EVALUATION OF PLASMA RESISTANT COATINGS FOR HOLLOW FIBER MEMBRANES

Abstract

Artificial lungs use porous hollow fiber membranes (HIM) to oxygenate blood and remove carbon dioxide. In blood, HFMs undergo plasma wetting or leakage, whereby plasma enters the fiber pores and reduces gas exchange. This is a critical concern for implantable artificial lungs. We are currently evaluating several HFM coatings for improving fiber plasma resistance, while maintaining acceptable gas transmission levels for oxygen and carbon dioxide. Candidate coated HFMs are evaluated for gas permeance and plasma resistance. Gas permeance is assessed in a gas-gas test in which fibers are externally pressurized with test gas (O2, and CO2) and the rate of gas permeation through the pores into the fiber lumen is measured.
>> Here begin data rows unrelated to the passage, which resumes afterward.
(** The blocks that are not [lba] are as before. *)
Definition zeroed_at s s' (lba : Z) : Prop :=
  ∀ b, dufs_blk b → blk s' b = if bool_decide (b = lba) then zeros_buf DUFS_BLOCK_SIZE else blk s b.

Lemma own_blk s I k p : fs_ok s → own s I → inode_ix k → pos_ok p → ptrs_of s I k p ≠ 0 →
  data_block (g_super (fs_mnt s)) (ptrs_of s I k p) ∧ dufs_blk (ptrs_of s I k p) ∧ is_u32 (ptrs_of s I k p).
Proof.
  intros Hs Ho Hk Hp Hn. destruct (ow_block _ _ _ Ho k p Hk Hp Hn) as [Hd _]. split; [done|].
  destruct (data_block_blk _ _ (fo_super _ Hs) Hd) as (? & _ & _ & _ & ?). done.
Qed.

(** Pointers do not change with a block that holds no table of the inode. *)
Lemma ptrs_frame s s' I X k p :
  (∀ x, pos_ok x → is_table x = true → ptrs_of s I k x = 0 ∨ (dufs_blk (ptrs_of s I k x) ∧ ptrs_of s I k x ≠ X)) →
  (∀ b, dufs_blk b → b ≠ X → blk s' b = blk s b) → pos_ok p → ptrs_of s' I k p = ptrs_of s I k p.
Proof.
  intros Ht Hz Hp. unfold ptrs_of in *.
  assert (∀ t i, t = 0 ∨ (dufs_blk t ∧ t ≠ X) → ptr1 (blk s') t i = ptr1 (blk s) t i) as H1.
  { intros t i Hc. unfold ptr1. destruct (Z.eqb_spec t 0); [done|]. destruct Hc as [|[Hb Hne]]; [done|]. by rewrite Hz. }
  destruct p as [i| |i| |i|i j]; cbn in *; try done.
  - apply H1. by apply (Ht PInd).
  - apply H1. by apply (Ht PDbl).
  - rewrite (H1 (i_double (I k))) by by apply (Ht PDbl). apply H1. apply (Ht (PL1 i)); [apply Hp|done].
Qed.

Lemma ptrs_zeroed s s' I lba k p :
  fs_ok s → own s I → fresh (ptrs_of s I) lba → zeroed_at s s' lba → inode_ix k → pos_ok p →
  ptrs_of s' I k p = ptrs_of s I k p.
Proof.
  intros Hs Ho Hf Hz Hk Hp. apply (ptrs_frame s s' I lba); [|intros b Hb Hne; rewrite Hz by done; by rewrite bool_decide_false|done].
  intros x Hx _. destruct (Z.eq_dec (ptrs_of s I k x) 0) as [|Hn]; [by left|right].
  split; [|by apply Hf]. by apply (own_blk s I k x).
Qed.

(** [alloc_zeroed] and a pointer in the inode itself. *)
Lemma attach_root K Q s I p :
  inode_ix K → is_root p = true → pos_ok p → (is_table p = false → Q p) → fs_ok s → own s I → inode_wf (I K) →
  ptrs_of s I K p = 0 →
  let '(lba, s') := alloc_zeroed s in
  if lba =? 0 then grows K (λ _, False) s I s' I ∧ (reliable (St := St) (Heap := Heap) → full s')
  else grows K Q s I s' (upd_inode I K (inc_block_count (set_root p lba (I K)))) ∧
       ptrs_of s' (upd_inode I K (inc_block_count (set_root p lba (I K)))) K p = lba.
Proof.
  intros HK Hr Hp HQ Hs Ho Hwf H0. pose proof (alloc_zeroed_spec s Hs) as Ha. destruct (alloc_zeroed s) as [lba s'].
  destruct (Z.eqb_spec lba 0) as [->|Hl].
  { destruct Ha as [Hq Hf]. split; [by apply grows_quiet|done]. }
  destruct Ha as (bit & Hbit & -> & Ht & Hs' & Hsec & Hm & Hz). change (zeroed_at s s' (block_lba bit)) in Hz.
  pose proof (fresh_clear s I bit Hs Ho Hbit Ht) as Hf. set (lba := block_lba bit) in *.
  assert (data_block (g_super (fs_mnt s)) lba) as Hd by by exists bit.
  destruct (data_block_blk _ _ (fo_super _ Hs) Hd) as (Hlb & _ & _ & _ & Hu).
  assert (blk s' lba = zeros_buf DUFS_BLOCK_SIZE) as Hzl by (rewrite Hz by done; by rewrite bool_decide_true).
  set (n' := inc_block_count (set_root p lba (I K))).
  assert (∀ k q, inode_ix k → pos_ok q → ptrs_of s' (upd_inode I K n') k q = set_ptr (ptrs_of s I) K p lba k q) as HP.
  { intros k q Hk Hq. unfold ptrs_of at 1. destruct (Z.eq_dec k K) as [->|Hne].
    - rewrite upd_inode_eq. unfold n'. rewrite ptr_inc.
      rewrite (ptr_set_root (blk s') (I K) p lba q Hr Hp Hq (proj1 (iw_direct _ Hwf))).
      + destruct (decide (q = p)) as [->|Hne]; [by rewrite bool_decide_true, set_ptr_eq|].
        rewrite bool_decide_false, set_ptr_ne by first [done|intros [_ ?]; done]. by apply (ptrs_zeroed s s' I lba).
      + change (ptrs_of s' I K p = 0). by rewrite (ptrs_zeroed s s' I lba).
      + intros i Hi. by apply zero_entries.
    - rewrite upd_inode_ne by done. rewrite set_ptr_ne by naive_solver. by apply (ptrs_zeroed s s' I lba). }
  split; [|by rewrite HP, set_ptr_eq].
  apply (grows_attach K Q s I s' _ p bit); try done.
  - intros k Hk. by apply upd_inode_ne.
  - rewrite upd_inode_eq. unfold n'. by destruct p.
  - rewrite upd_inode_eq. intros _. by apply set_root_wf.
  - intros k q Hk Hq Hqt Hn. rewrite Hz by by apply (own_blk s I k q). by rewrite bool_decide_false by by apply Hf.
Qed.

Lemma grows_ext K Q s I s' I' I'' :
  inode_ix K → (∀ k, I'' k = I' k) → grows K Q s I s' I' → grows K Q s I s' I''.
Proof.
  intros HK E [A1 A2 A3 A4 A5 A6 A7 A8 A9 A10 A11 A12 A13].
  assert (∀ k p, ptrs_of s' I'' k p = ptrs_of s' I' k p) as EP by (intros k p; unfold ptrs_of; by rewrite E).
  split; try done.
  - eapply owned_ext; [|exact A2]. auto.
  - intros k Hk. rewrite E. by apply A6.
  - by rewrite E.
  - by rewrite E.
  - intros k p ???. rewrite EP. by apply A9.
  - intros k p ???. rewrite EP. by apply A10.
  - intros p ???. rewrite EP. by apply A11.
  - intros p ???. rewrite EP. by apply A13.
Qed.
Plasma resistance is assessed using a surfactant/dye solution of isopropyl alcohol and DI water (1:1). The solution is run on the outside of the HFMs and the rate of dye bleed through the pores of the fiber membrane is monitored. Scanning electron microscopy (SEMI is used to visualize and compare the coated fiber surfaces. Preliminary results for a siloxane-based plasma polymerized coating showed CO2 gas permeances of 4.8e−4to 1.3e−3ml/s/cm2/cmHg and O2 permeances of 1.2e−4to 5.9e−4. Dye bleed through (5e-3g/L/m2dye) in plasma resistance tests for these fibers were 3 orders of magnitude less than positive control fibers (5 g/L/m2dye). The development of an effective plasma resistant coating involves balancing adequate plasma resistance against gas permeance and may be facilitated with better assays of plasma resistance.